Большие труженики, они прожили нелегкую жизнь, были хорошими родителями и добрыми прихожанами, любили и почитали друг друга. И вот теперь дочь вознаградит их за все добродетели, позволив полюбоваться на осколки своей разбитой жизни! Наверное, она совершила ужасную ошибку. Нельзя было соглашаться на их приезд, нельзя было вообще посвящать их в свою трагедию.
Припозднилась ты с угрызениями совести, дорогая.
– Мамочка! – окликнула издалека Джада и, вмиг преодолев разделявшее их расстояние, бросилась в объятия матери. Ей пришлось нагнуться, чтобы мама смогла дотянуться губами до ее щеки.
– Дорогая моя! Ты просто жаром пышешь, прямо как печка в зимнюю ночь. – Мать любовно пригладила волосы Джады. – А мы уж, грешным делом, решили, что ты про нас забыла.
Отец, как всегда, терпеливо дожидался своей очереди. Джада обняла его, поцеловала; он просиял, довольный, а потом заглянул ей в глаза:
– Нам очень жаль, доченька, что у тебя неприятности. Джада едва сдержала слезы. Боже, боже, как хорошо быть рядом с людьми, которые растили ее, заботились о ней, знали ее и в четыре года, и в девять, и в одиннадцать, и во время строптивой юности!
– Простите, что опоздала. На дороге авария, я застряла.
– Никто не пострадал? – всполошилась мама, и на этот раз Джаде пришлось сдерживать улыбку. Островитяне так не похожи на жителей громадной Америки.
– Честно говоря, не знаю, мамочка, – извиняющимся тоном ответила она.
– На всякий случай помолимся, чтобы все обошлось. Так они и сделали, после чего взялись за чемоданы.
– Полет прошел хорошо?
– Нормально. – Мама кивнула. – Хотя что тут может быть хорошего – тридцать тысяч футов по воздуху!
– Мне пришлось остановиться на другом конце площади, так что до машины…
– Ничего, доченька, – поспешил заверить ее отец. – Мы привыкли ходить пешком.

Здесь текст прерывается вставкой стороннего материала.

(** ** What [tree.c] takes from outside *)

Class Externals := {
  (** libgit2: entries *)
  git_tree_entry_type : git_tree_entry -> git_otype;
  git_tree_entry_cmp : git_tree_entry -> git_tree_entry -> Z;
  git_oid_cmp : git_oid -> git_oid -> Z;
  git_tree_entry_dup : git_tree_entry -> lg2_result git_tree_entry;
  (** libgit2: the object store *)
  git_tree_lookup : git_repository -> git_oid -> lg2_result git_tree;
  git_tree_entry_to_object : git_repository -> git_tree_entry -> lg2_result git_object;
  git_tree_entry_bypath : git_tree -> string -> lg2_result git_tree_entry;
  (** libgit2: the diff engine and the initial value of its options *)
  GIT_DIFF_OPTIONS_INIT : git_diff_options;
  git_diff_tree_to_workdir :
    git_repository -> git_tree -> git_diff_options -> lg2_result git_diff;
  git_diff_tree_to_index :
    git_repository -> git_tree -> git_index -> git_diff_options -> lg2_result git_diff;
  git_diff_tree_to_tree :
    git_repository -> option git_tree -> option git_tree -> git_diff_options ->
    lg2_result git_diff;
  (** CPython: whether the allocator has memory for a new instance *)
  allocates : PyTypeObject -> bool;
  (** pygit2's [utils.h]: the C string of a path argument, or the
      exception raised for a value that has none *)
  path_to_c_str : PyObject -> PyErr + string
}.

(** Allocation succeeds: a duplicated entry is a copy of its source and
    [PyObject_New] returns an object. *)
Definition allocation_succeeds `{Externals} : Prop :=
  (forall e, git_tree_entry_dup e = lg2_ok e) /\
  (forall t, allocates t = true).

Section TreeC.

Context `{Externals}.

(** *** CPython and pygit2 helpers used by [tree.c] *)

(** [PyObject_New]: an instance, or NULL with MemoryError. *)
Definition PyObject_New (t : PyTypeObject) : M bool :=
  if allocates t then ret true
  else set_error (Raised PyExc_MemoryError Internal) ;; ret false.

(** [PyInt_AsLong]: the value when it fits a C long, else [-1] with
    OverflowError; TypeError for what is no integer. *)
Definition PyInt_AsLong (o : PyObject) : M Z :=
  match o with
  | PyLong z =>
      if (LONG_MIN <=? z) && (z <=? LONG_MAX) then ret z
      else set_error (Raised PyExc_OverflowError Internal) ;; ret (-1)
  | Py_Bool b => ret (Z.b2z b)
  | _ => set_error (Raised PyExc_TypeError Internal) ;; ret (-1)
  end.

Fixpoint lookup_attr (name : string) (attrs : list (string * PyObject))
  : option PyObject :=
  match attrs with
  | [] => None
  | (n, v) :: rest => if String.eqb n name then Some v else lookup_attr name rest
  end.

(** The attributes of an object.  Only instances of Python classes carry
    attributes here; the built-in values and the extension types have
    none of the names [tree.c] asks for first. *)
Definition getattr (o : PyObject) (name : string) : option PyObject :=
  match o with
  | PyInstance _ attrs => lookup_attr name attrs
  | _ => None
  end.

(** [PyObject_GetAttrString]: the attribute, or NULL with AttributeError. *)
Definition PyObject_GetAttrString (o : PyObject) (name : string)
  : M (option PyObject) :=
  match getattr o name with
  | Some v => ret (Some v)
  | None => set_error (Raised PyExc_AttributeError Internal) ;; ret None
  end.

(** [PyBytes_AsStringAndSize]: buffer and length of a bytes object, or
    failure with TypeError. *)
Definition PyBytes_AsStringAndSize (o : PyObject) : M (option (string * Z)) :=
  match o with
  | PyBytes s => ret (Some (s, Z.of_nat (String.length s)))
  | _ => set_error (Raised PyExc_TypeError Internal) ;; ret None
  end.

(** [py_path_to_c_str] of [utils.h]: NULL with the exception set when
    the value is no path. *)
Definition py_path_to_c_str (value : PyObject) : M (option string) :=
  match path_to_c_str value with
  | inr s => ret (Some s)
  | inl e => set_error e ;; ret None
  end.

(** Modelled from the spec: [wrap_object] of [object.c] is not part of
    [tree.c]; resolving yields the Tree, Blob or Commit object of the
    libgit2 object, associated with the repository it was given. *)
Definition wrap_object (obj : git_object) (repo : option Repository) : PyObject :=
  match obj with
  | git_object_tree t => PyTreeObject {| Tree_tree := t; Tree_repo := repo |}
  | _ => PyGitObject obj repo
  end.

(** Modelled from the spec: [wrap_diff] of [diff.c] is not part of
    [tree.c]; it returns the opaque Diff handle of the engine's result. *)
Definition wrap_diff (diff : git_diff) (py_repo : Repository) : PyObject :=
  PyDiffObject diff py_repo.

(** *** Argument parsing ([PyArg_ParseTuple] and its format units) *)

(* "I": unsigned int, without overflow checking *)
Definition convert_I (o : PyObject) : PyErr + Z :=
  match o with
  | PyLong z => inr (to_uint z)
  | Py_Bool b => inr (Z.b2z b)
  | _ => inl (Raised PyExc_TypeError Internal)
  end.

(* "H": unsigned short, without overflow checking *)
Definition convert_H (o : PyObject) : PyErr + Z :=
  match o with
  | PyLong z => inr (to_ushort z)
  | Py_Bool b => inr (Z.b2z b)
  | _ => inl (Raised PyExc_TypeError Internal)
  end.

(* "i": int, with overflow checking *)
Definition convert_i (o : PyObject) : PyErr + Z :=
  match o with
  | PyLong z =>
      if (INT_MIN <=? z) && (z <=? INT_MAX) then inr z
      else inl (Raised PyExc_OverflowError Internal)
  | Py_Bool b => inr (Z.b2z b)
  | _ => inl (Raised PyExc_TypeError Internal)
  end.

Зато к такой погоде они явно не привыкли. И день-то выдался не особенно холодный, а ее бедные родители съеживались буквально на глазах. Когда добрались до «Вольво», маму колотила дрожь, а отец (не отдавший ни один из двух чемоданов) совсем посерел от холода. Джада тут же повернула ручку обогревателя до максимальной отметки. Какое счастье, что эта деталь машины – единственная – работает без перебоев! Они еще и на шоссе не выехали, а родители расцвели будто тропические растения в парнике.
– Давай, доченька, расскажи нам по порядку всю свою грустную историю, – подал голос отец. – Благо за международные переговоры платить не нужно.
Собираясь с духом, Джада не отводила глаз от дороги.
Какими словами описать весь ужас ситуации? Страшно представить, что с ними будет… Но они ведь для того и прилетели, разве нет? Она начала свой рассказ, не щадя теперь уж ни себя, ни родителей. Папа задал несколько вопросов, а мама все это время молчала, лишь изредка ахая и качая головой. К тому времени как добрались до границы Уэстчестера, в салоне наступило молчание.
– Да-а… – наконец протянула мама. – Я только одного не могу понять: почему твоя свекровь позволила своему сыну так себя вести? Послушай, Бенджамин, ты должен пойти туда и надрать Клинтону уши! Мужчина не может так поступать!
– Отца у парня не было, – пробормотал Бенджамин, и Джада поймала в зеркальце заднего вида его озадаченный, грустный взгляд. – Откуда ж ему и знать, как должен поступать мужчина?
– По-твоему, это оправдание? А мозги человеку на что? Учиться никогда не поздно. Как он мог?! Как мог забрать деток у родной мамочки?
– А какой пример он подает сыну? – поддержал ее муж.
Мама повернулась к Джаде:
– Мы ведь увидим внучат, да, доченька?
Джаде недостало смелости признаться, что ответ ей пока неизвестен, хотя она и миссис Пэтель просила, и к своему адвокату – случайно оказавшемуся соседкой по квартире – обращалась с просьбой устроить эту встречу. Мало того, родителям еще предстояло услышать о проблеме с жильем.
– Боюсь, вам придется жить в гостинице.
– Почему это? Неужели Клинтон не пустит нас в дом?
– Клинтон прежде всего не пустит в дом меня. – И Джада поведала последнюю часть своей трагической саги – о том, как она лишилась дома, затем работы, об алиментах, содержании и оплате услуг адвоката Клинтона.
Родители надолго замолчали. Первой заговорила мама:
– Но… но это же сущее безумие! И где ты теперь живешь?
Дочь рассказала об Энджи и Мишель, об их печальных историях.